Not many college campuses offer intergenerational living opportunities for students, but Marquette provides this opportunity through St. Camillus.
St. Camillus is offering a new opportunity this year that offers off-campus housing to Marquette students in exchange for weekly volunteering.
Life plan communities, like St. Camillus, allow access to several types of healthcare and living activities for senior residents all on one campus.
St. Camillus is a living space for several hundred older adults and retired Jesuits that offers different programs and services such as memory care and rehabilitation.
The life plan community, located five miles off campus in Wauwatosa, Wisconsin, provides multiple amenities for chosen students. Some of these include a $350 studio apartment or $500 one bedroom apartment, free laundry facilities and access to a fitness center with a yoga garden, golf simulator and different exercise studios. The life plan home also features a bar, with happy hour two times a week.
Weekly volunteering for at least eight hours per week is required for the students in order to live in the apartments.
Stacy Barnes, director of the Wisconsin Geriatric Education Center and associate professor of practice in the College of Nursing, said it has been a positive implementation for both the students and residents.
“We want the experience to be both positive for the residents that live here, as well as the students,” Barnes said.
Despite age gaps, the students and residents get along well, Jackie Knight, life enrichment manager at St. Camillus, said.
“My favorite part is them together — they love them, they really do,” Knight said about the students and the resident’s relationship.
Joia Wesley, a third-year graduate student and current St. Camillus resident said her living situation has exceeded her original expectations and allowed her to meet people from different generations.
Coming from an intergenerational household where her grandparents played an important role, Wesley said this living community is an opportunity to give back.
“By bridging generations and bringing together people from different age groups, you can learn a lot from that. It’s not only older adults teaching younger people, but it’s also younger people teaching older people,” Wesley said.
Antonio Martins, a current St. Camillus resident and second year in graduate school, expressed similar motivations.
“I really love to spend time with my grandmas and grandpas in Brazil, where I’m from, so when I saw that I would be living with those people, I got very excited too because I knew I was going to learn a lot,” Martins said.
Each students has the freedom to put their own twist on the volunteering, along with the flexibility to pick what they want to do when they want to do it.
Martins said he has done volunteering activities around his major and environmental studies, like watching a documentary about environmental issues, where Martins will present statistics and allow residents to give their opinion and talk about it.

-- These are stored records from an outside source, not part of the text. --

(** * arm_archive: a shallow embedding of [arm_archive.py] and its properties

    The module talks to two remote services of the ARM Archive: a SOAP web
    service (through [suds]) and an anonymous FTP server (through [ftplib]).
    The embedding keeps the Python functions as they are written and makes
    everything they touch explicit:

    - exceptions are values of [exn], a call returns a [result];
    - the outside world (requests sent to the web service, commands sent on
      the FTP control connection, the control connection itself, the files of
      the current working directory, standard output) is the record [world],
      threaded through the monad [M];
    - the remote services are oracles ([archive]): what they answer is not
      constrained, only what the client does with the answers is modelled;
    - the parts of the Python runtime the module relies on are modelled after
      CPython: [Re] (the backtracking matcher of [re], for the patterns the
      module itself writes down), [DateTime] ([strptime], [timedelta]
      addition and [strftime] of [datetime]), [sorted] and [filter].

    Strings are byte strings (Python 2 [str]); [\s] and [\d] are the ASCII
    classes. *)

From Stdlib Require Import ZArith Lia Bool Ascii.
From Stdlib Require String DecimalString.
From stdpp Require Import base gmap strings list sorting.

Local Open Scope Z_scope.

(** ** Exceptions and results *)

Inductive exn : Type :=
| ValueError        (* strptime, datetime constructor, strftime *)
| OverflowError     (* datetime + timedelta out of range *)
| re_error          (* re.compile on an invalid pattern *)
| TransportError    (* suds: the web service cannot be reached or answers garbage *)
| ftp_error.        (* ftplib.all_errors: refused command, broken transfer *)

Inductive result (A : Type) : Type :=
| Ok (a : A)
| Raise (e : exn).
Arguments Ok {A} a.
Arguments Raise {A} e.

Definition rbind {A B} (r : result A) (k : A → result B) : result B :=
  match r with
  | Ok a => k a
  | Raise e => Raise e
  end.
(** * brave-deep-research-mcp: the crawl engine and the content extractors

    A shallow embedding of the TypeScript sources

    - [src/utils/content-extractor.ts]  (module [UtilsExtractor]),
    - [src/content-extractor.ts]        (module [ContentExtractor]),
    - [src/browser-manager.ts]          (module [BrowserManager], [newPage]),
    - [src/services/puppeteer.ts]       (module [PuppeteerService]),
    - [src/tools/deep-search.ts]        (modules [DeepSearchTool] and
                                         [DeepSearchHandler]),
    - [src/services/brave-search.ts]    (module [BraveSearch]),
    - [src/server.ts]                   (module [Server], the handler of
                                         tool calls),
    - [src/brave-search-client.ts]      (module [BraveSearchClient]),
    - [src/deep-search-service.ts]      (module [DeepSearchService]),
    - [src/utils/browser.ts]            (module [UtilsBrowser]),
    - [src/browser-manager.ts]          (module [ManagedBrowser], the
                                         browser [BrowserManager] shares),
    - [src/utils/config.ts]             (module [Config]),

    over a model of JavaScript strings and completions ([Js]), of the
    rendered document ([Dom]), of the calls made to the browser
    ([Browser]) and of the requests sent to the search API ([Http]).
    The modules [Kept], [History], [Enriched], [Pages], [Report],
    [Trimmed], [DocumentOrder], [Removal] and [Density] hold the
    predicates the properties are stated with, and [StaticWeb] and
    [MorePages] are a small concrete web on which the model runs.  The properties follow
    the definitions.

    Conventions.  A JavaScript string is a [string] whose characters
    stand for its UTF-16 code units, each below U+0100 (the characters
    of Latin-1), so that the [length] of the [string] is the [length] of
    JavaScript; a string with a code unit from U+0100 on is outside the
    model.  White space is what [trim], [parseInt] and the DOM take for
    it among these characters.  A JavaScript number that the code uses as a counter or a
    bound is a [Z].  An [async] function is a state transformer over the
    rendering session that ends in a completion: a returned value or a
    thrown one.  What the browser answers to a call is decided by a
    state of the outside world of an arbitrary type, so that a property
    proved for every such world holds whatever pages, failures and
    timeouts the traversal meets. *)

From Stdlib Require Import ZArith List Bool Ascii String Lia Wellfounded.
From Stdlib Require Import Decimal DecimalPos DecimalZ DecimalString.
From stdpp Require Import base gmap strings list sets sorting.
From Equations Require Import Equations.
From Equations.Prop Require Import Logic.

Import ListNotations.
Set Warnings "-register-all".
Local Open Scope string_scope.
Local Open Scope list_scope.

(* ================================================================== *)
(** * JavaScript values, strings and completions                        *)
(* ================================================================== *)

Module Js.

(** What a [throw] carries: an [Error] object with its message, or any
    other value, kept as the text [String(value)] gives for it. *)
Inductive Thrown :=
| ErrorObject (message : string)
| OtherValue (text : string).

(** [error instanceof Error ? error.message : String(error)] *)
Definition error_text (e : Thrown) : string :=
  match e with
  | ErrorObject m => m
  | OtherValue t => t
  end.

(** How the evaluation of a call ends. *)
Inductive Completion (A : Type) :=
| Return (a : A)
| Throw (e : Thrown).
Arguments Return {A} a.
Arguments Throw {A} e.

Definition returned {A} (c : Completion A) : option A :=
  match c with Return a => Some a | Throw _ => None end.

Definition throws {A} (c : Completion A) : bool :=
  match c with Return _ => false | Throw _ => true end.

(** ** Characters *)

Definition backslash : ascii := ascii_of_nat 92.

(** The no-break space, U+00A0. *)
Definition nbsp : ascii := ascii_of_nat 160.

(** The white space and line terminators of ECMAScript below U+0100,
    which [String.prototype.trim] removes and [parseInt] skips: the
    tab, the line feed, the vertical tab, the form feed, the carriage
    return, the space and the no-break space. *)
Definition is_white_space (c : ascii) : bool :=
  let n := nat_of_ascii c in
  (n =? 9)%nat || (n =? 10)%nat || (n =? 11)%nat || (n =? 12)%nat
  || (n =? 13)%nat || (n =? 32)%nat || (n =? 160)%nat.

(** ** String methods *)

(** [s.startsWith(p)] *)
Definition startsWith (s p : string) : bool := String.prefix p s.

(** [s.endsWith(p)] *)
Definition endsWith (s p : string) : bool :=
  String.prefix (String.rev p) (String.rev s).

(** [s.includes(p)] *)
Definition includes (s p : string) : bool :=
  match String.index 0 p s with
  | Some _ => true
  | None => false
  end.

Fixpoint trimStart (s : string) : string :=
  match s with
  | EmptyString => EmptyString
  | String c r => if is_white_space c then trimStart r else s
  end.

Definition trimEnd (s : string) : string :=
  String.rev (trimStart (String.rev s)).

(** [s.trim()] *)
Definition trim (s : string) : string := trimEnd (trimStart s).

(** A string that is empty or made of white space only. *)
Definition whitespace_only (s : string) : bool :=
  String.eqb (trimStart s) "".

(** The regular expressions of [src/content-extractor.ts] are written
    with a doubled backslash, [/\\s+/g] and [/\\n+/g]: in a regular
    expression literal that is a backslash character followed by one or
    more letters s (or n), not the class of white space.  [replace_run]
    is [s.replace(/\\x+/g, by)] for the letter [x]: every maximal run
    "backslash, x, x, ..." is replaced by [by]. *)
Definition starts_with_char (x : ascii) (s : string) : bool :=
  match s with
  | String c _ => Ascii.eqb c x
  | EmptyString => false
  end.

Fixpoint replace_run_go (x : ascii) (by_ : string) (inside : bool) (s : string)
  : string :=
  match s with
  | EmptyString => EmptyString
  | String c r =>
      if inside && Ascii.eqb c x then replace_run_go x by_ true r
      else if Ascii.eqb c backslash && starts_with_char x r
           then (by_ ++ replace_run_go x by_ true r)%string
           else String c (replace_run_go x by_ false r)
  end.

Definition replace_run (x : ascii) (by_ : string) (s : string) : string :=
  replace_run_go x by_ false s.

(** A string with a backslash character in it. *)
Fixpoint has_backslash (s : string) : bool :=
  match s with
  | EmptyString => false
  | String c r => Ascii.eqb c backslash || has_backslash r
  end.

(** ** Numbers and [parseInt] *)

(** [String(n)] for an integer [n]: its decimal digits, with a minus
    sign when negative.  JavaScript prints an integer this way while
    [|n| < 10^21]; beyond that it switches to exponent notation, which
    is outside this model. *)
Definition Number_toString (n : Z) : string :=
  NilZero.string_of_int (Z.to_int n).

Definition prints_as_decimal (n : Z) : Prop :=
  (Z.abs n < 10 ^ 21)%Z.

Definition digit_value (radix : Z) (c : ascii) : option Z :=
  let n := Z.of_nat (nat_of_ascii c) in
  let v :=
    if (48 <=? n)%Z && (n <=? 57)%Z then Some (n - 48)%Z
    else if (97 <=? n)%Z && (n <=? 122)%Z then Some (n - 87)%Z
    else if (65 <=? n)%Z && (n <=? 90)%Z then Some (n - 55)%Z
    else None in
  match v with
  | Some d => if (d <? radix)%Z then Some d else None
  | None => None
  end.

(** The longest prefix of digits of [s], read in [radix] after the
    digits already read ([acc]); [None] while no digit has been read. *)
Fixpoint parse_digits (radix : Z) (acc : option Z) (s : string) : option Z :=
  match s with
  | EmptyString => acc
  | String c r =>
      match digit_value radix c with
      | Some d =>
          parse_digits radix
            (Some (match acc with Some a => a * radix + d | None => d end)%Z) r
      | None => acc
      end
  end.

Definition strip_hex_prefix (s : string) : option string :=
  match s with
  | String "0" (String "x" r) => Some r
  | String "0" (String "X" r) => Some r
  | _ => None
  end.

(** [parseInt(s)] with no radix: leading white space is skipped, a sign
    is read, a [0x] prefix selects base 16, and the longest prefix of
    digits is the value; [None] is [NaN]. *)
Definition parseInt (s : string) : option Z :=
  let s1 := trimStart s in
  let '(sign, s2) :=
    match s1 with
    | String "-" r => ((-1)%Z, r)
    | String "+" r => (1%Z, r)
    | _ => (1%Z, s1)
    end in
  let '(radix, s3) :=
    match strip_hex_prefix s2 with
    | Some r => (16%Z, r)
    | None => (10%Z, s2)
    end in
  match parse_digits radix None s3 with
  | Some v => Some (sign * v)%Z
  | None => None
  end.

(** The number the decimal digits [d] denote, read after the digits
    that gave [acc]. *)
Fixpoint uint_value (d : Decimal.uint) (acc : Z) : Z :=
  match d with
  | Decimal.Nil => acc
  | Decimal.D0 d => uint_value d (acc * 10 + 0)%Z
  | Decimal.D1 d => uint_value d (acc * 10 + 1)%Z
  | Decimal.D2 d => uint_value d (acc * 10 + 2)%Z
  | Decimal.D3 d => uint_value d (acc * 10 + 3)%Z
  | Decimal.D4 d => uint_value d (acc * 10 + 4)%Z
  | Decimal.D5 d => uint_value d (acc * 10 + 5)%Z
  | Decimal.D6 d => uint_value d (acc * 10 + 6)%Z
  | Decimal.D7 d => uint_value d (acc * 10 + 7)%Z
  | Decimal.D8 d => uint_value d (acc * 10 + 8)%Z
  | Decimal.D9 d => uint_value d (acc * 10 + 9)%Z
  end.

(** [x || d] for a number [x] that may be [NaN]: [d] replaces [NaN]
    and zero. *)
Definition or_default (x : option Z) (d : Z) : Z :=
  match x with
  | Some v => if (v =? 0)%Z then d else v
  | None => d
  end.

End Js.

(* ================================================================== *)
(** * The rendered document                                             *)
(* ================================================================== *)

Module Dom.

(** A node of the rendered tree: a text node or an element with its
    lower-case tag name, its attributes and its children. *)
Inductive Node :=
| Text (data : string)
| Element (tagName : string) (attributes : list (string * string))
          (childNodes : list Node).

(** An element is designated by the child indices that lead to it from
    the document element, innermost first: the parent is the tail. *)
Definition Path := list nat.
(** Truth value of [v] in [if v:]. *)
Definition truthy (v : pyval) : bool :=
  match v with
  | PStr s => negb (String.eqb s "")
  | PInt n => negb (Z.eqb n 0)
  | PBool b => b
  | PNone => false
  end.

(** [v != s] for a string [s]: values of another type never equal it. *)
Definition py_ne (v : pyval) (s : string) : bool :=
  match v with
  | PStr s' => negb (String.eqb s' s)
  | _ => true
  end.

(** ** [configparser]: the parser object and [BasicInterpolation] *)

(** [RawConfigParser] keeps the options of the [[DEFAULT]] section in
    [_defaults] and those of every other section in [_sections]. Option
    values are strings once a file is read ([allow_no_value] is off). *)
Record ConfigParser : Type := {
  _defaults : gmap string string;
  _sections : gmap string (gmap string string)
}.

(** [ConfigParser()]. *)
Definition new_parser : ConfigParser :=
  {| _defaults := ∅; _sections := ∅ |}.

Definition default_section : string := "DEFAULT".
Definition MAX_INTERPOLATION_DEPTH : nat := 10.

Definition optionxform (optionstr : string) : string := Str.lower optionstr.

(** [_KEYCRE.match(s)] for [_KEYCRE = re.compile(r"%\(([^)]+)\)s")]:
    the group and [m.end()]. *)
Definition KEYCRE_match (s : string) : option (string * nat) :=
  match s with
  | String a (String b r) =>
      if Ascii.eqb a "%" && Ascii.eqb b "("
      then match Str.break (fun c => Ascii.eqb c ")") r with
           | Some (name, after) =>
               if negb (String.eqb name "") && Str.startswith "s" after
               then Some (name, String.length name + 4)
               else None
           | None => None
           end
      else None
  | _ => None
  end.

(** [_KEYCRE.sub('', s)]: scanning from the left, a match is dropped and
    the scan goes on after it ([skip] counts the characters of the match
    still to drop); elsewhere the character is kept. *)
Fixpoint KEYCRE_sub (skip : nat) (s : string) : string :=
  match s with
  | EmptyString => EmptyString
  | String c r =>
      match skip with
      | S k => KEYCRE_sub k r
      | O =>
          match KEYCRE_match s with
          | Some (_, m_end) => KEYCRE_sub (m_end - 1) r
          | None => String c (KEYCRE_sub 0 r)
          end
      end
  end.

“They really wanted us to do things that we think we can do with them, like things related to our major, activities we like to do in our free time,” Martins said.
Martins said the required hours do not feel like an obligation at all despite the time it takes to coordinate and plan events and often exceeds the eight hours.
It feels like a family, Martins added.
While Martins’s activities are specialized to his interests, Welsey’s volunteering is specialized to hers.
Wesley said she focuses on mental health by centering her volunteering activities like relaxation training and gratitude events. For Welsey, the bigger picture of these activities for the residents is to ultimately develop social networks and goals for their wellbeing.
Wesley said that one of her favorite aspects of this program is being able to build connections with the residents and having friends of different ages so close.
“Since I am living there, it is different than just volunteering and going back home, as it is much more intimate. I see them every day … I mean I don’t think a lot of people can say they have more than two hundred best friends,” Wesley added.
The program is only just beginning, as next year’s application is open till March 2023 for students to apply. Students selected to live in the home are chosen based on their drive and motivation to live in an intergenerational community and ability to succeed with added responsibilities and commitments.
The application requires a personal information section, a five hundred word essay, reference list and signature. Applications should be emailed to [email protected] by March 31 2023, and finalists will be invited to further move forward with the application process.
Any full-time Marquette student in any major — undergraduate or graduate — is welcome to apply and take a tour of the activities and apartments if interested.